When my son was 4 years old, I re-visited my desire for adoption. I always felt it was in my life’s plan to have a child with a disability and now I had one. I asked myself, “Wasn’t that enough?” Like other parents of children with disabilities, I rose to the challenges, relished in the joys and became a good lay teacher, speech pathologist, occupational and physical therapist. I found energy and enthusiasm for being a hands-on, involved mom to a child with bonus chromosomes. Who knew! But the feeling gnawed at me that, no, this isn’t where this road ends. I must find a child with a disability who needs a family. Since Liam had Down Syndrome, we decided to adopt another child with the same condition because we had all the supports in place. But could I handle two children with Down syndrome? Or two children with any disability for that matter? Plus adopting an older child has its own unique set of challenges. Was I equipped for this? Then I remembered something I had recently read. The article stated that most people who adopt children with disabilities are just regular people, regular people with the willingness to try. As it turned out, I didn’t have to be extra special, I just had to do my best to love and parent that child. I could do that.
A year after the adoption process began, a nearly 3-year-old Armenian beauty named Katrina joined our family. Upon visiting the orphanage, the parallel themes of human isolation, shame and invisibility inherent to both the Pineland Center and the orphanage were immediately apparent. The remembrances of the Pineland Center and the stark reality of life at the orphanage created an instantaneous cacophonic reaction in my entire being. I held my breath as a powerful wave of emotion rushed through me. This journey had taken me full circle. But this time I was empowered to radically change one life while advocating for the ones left behind.
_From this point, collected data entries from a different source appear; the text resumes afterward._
(** The entry found is taken out of a buffer for its fragment. *)
Lemma wp_delete_write (Q : Z -> S -> Prop) s w pinum size buf j l1 d l2
    (fr := frag_of (w_fs w) (w_globals w) (w_disk w) pinum j) :
  wf_files (w_fs w) (w_globals w) -> rep s w -> 0 <= size ->
  listing (w_disk w) fr 0 (dir_end (w_fs w) size j) (l1 ++ d :: l2) = true ->
  (forall s', rep s' (w_set_disk (unlink_disk (w_disk w) fr (last l1) d) w) -> Q (de_ino d) s') ->
  wp (buf' <- cache_frag_write fr 1 ;;
      match buf' with
      | None => ret 0
      | Some buf' => unlink_entry (buf + de_off d + (buf' - buf))
          (option_map (fun last => last + (buf' - buf))
            (if at_block d then None else option_map (fun x => buf + de_off x) (last l1))) (de_ino d)
      end) Q s.
Proof using CL FL.
  intros Hw Hr H0 Hl HQ. pose proof (dir_end_bounds (w_fs w) size j (fsize_pos _ _ Hw) H0) as He.
  apply wp_bnd. eapply wp_cache_frag_write; [exact Hr|apply frag_of_u32|done|].
  intros q s4 Hr4 Ho4. cbv beta iota. replace (buf + de_off d + (q - buf)) with (q + de_off d) by lia.
  replace (option_map _ (if at_block d then None else _))
    with (if at_block d then None else option_map (fun x => q + de_off x) (last l1))
    by (destruct (at_block d), (last l1); cbn [option_map]; try done; f_equal; lia).
  eapply wp_unlink_entry; [done|done|apply He|exact Hl|done].
Qed.
Lemma block_changed_building c c' b a :
  building c -> group_block g c b -> same_group c c' -> block_changed c c' b a -> building c'.
Proof using Hg.
  intros [Hbl Hfr Hcl] Hb (S1 & S2 & S3 & S4 & S5 & S6 & S7 & S8 & S9 & S10 & S11)
    [(map' & Em & Hm' & Hfl & Q1 & Q2 & Q3) Hbits Hold [Hfs Hnf] Hclm].
  pose proof (plain_wf g Hg) as Hg0. pose proof (frag_pos g Hg) as HF.
  pose proof (block_step_wf (plain g) Hg0 c map' b a Hbl Hm' Hb Hfl) as Hw. change (fs_frag (plain g)) with FPB in Hw.
  constructor.
  - by apply (wf_blocks_plain (block_step (plain g) c map' (b * FPB) a)).
  - destruct Hfr as [F1 F2 F3]. pose proof (group_block_range (plain g) Hg0 c b Hbl Hb) as Hr.
    change (nblocks (plain g)) with (nblocks g) in Hr.
    assert (same_outside g (cg_blksfree c) (cg_blksfree c') b) as Hso.
    { intros i Hi. by rewrite Hbits, (proj2 (Z.eqb_neq _ b) Hi). }
    assert (forall i, i / FPB = b -> is_free (cg_blksfree c') i = (0 <? a)) as Hnew.
    { intros i Hi. by rewrite Hbits, Hi, Z.eqb_refl. }
    assert (forall w, w 0 = 0 -> w FPB = 0 ->
      group_weight g w (cg_blksfree c') = group_weight g w (cg_blksfree c)) as Hgw.
    { intros w H0 H1. rewrite (group_weight_upd g Hg w _ _ b Hr Hso). destruct (0 <? a).
      - rewrite (blk_weight_full g Hg w), (blk_weight_empty g Hg w); [lia|done..].
      - rewrite (blk_weight_empty g Hg w), (blk_weight_full g Hg w); [lia|done..]. }
    constructor; rewrite ?Hfs, ?Hnf; [done|..].
    + rewrite Hgw; [done|unfold w_nf; by case_match|unfold w_nf; by rewrite Z.eqb_refl].
    + intros k Hk. rewrite Hgw; [by apply F3|unfold w_fr; case_match; lia|unfold w_fr; case_match; lia].
  - intros HS. destruct (Hcl HS) as [C1 C2 C3 C4]. constructor; rewrite ?S11, ?S3, ?S9, ?S10; try done.
    intros k Hk. rewrite Em, (Hclm HS k Hk). destruct Hfl as [_ _ B3 B4]. change (fs_frag (plain g)) with FPB in *.
    destruct (Z.eqb_spec k b) as [->|Hk']; [by rewrite B3|]. rewrite B4 by done. by apply C4.
Qed.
When the Armenian judge asked me why I wanted to adopt this child, I told him I wanted to give her everything she needed so she could be successful in life and experience her full potential. He had few expectations for any child with Down syndrome and told me I was overstating what I would be able to deliver and what she would be able to accomplish. I thought to myself, “We’ll see about that.”
Flash forward four years. My first-grader loves to read and is quite the book worm. She is also a fearless and talented climber and gymnast. Like her brother, she is fully included in general education and is being educated using grade level standards with modifications when necessary to demonstrate her level of understanding of the grade-level curriculum. She will have every opportunity to earn a high school diploma, go to college and achieve her dreams. There have been many times when Katrina has achieved a milestone that I have imagined standing in front of that judge, saying, “I told you so.”
Disability is natural. We need not fear it. My children are not their disability. People with disabilities have lots of abilities and unique gifts. They are simply part of the continuum of diversity for which we all belong.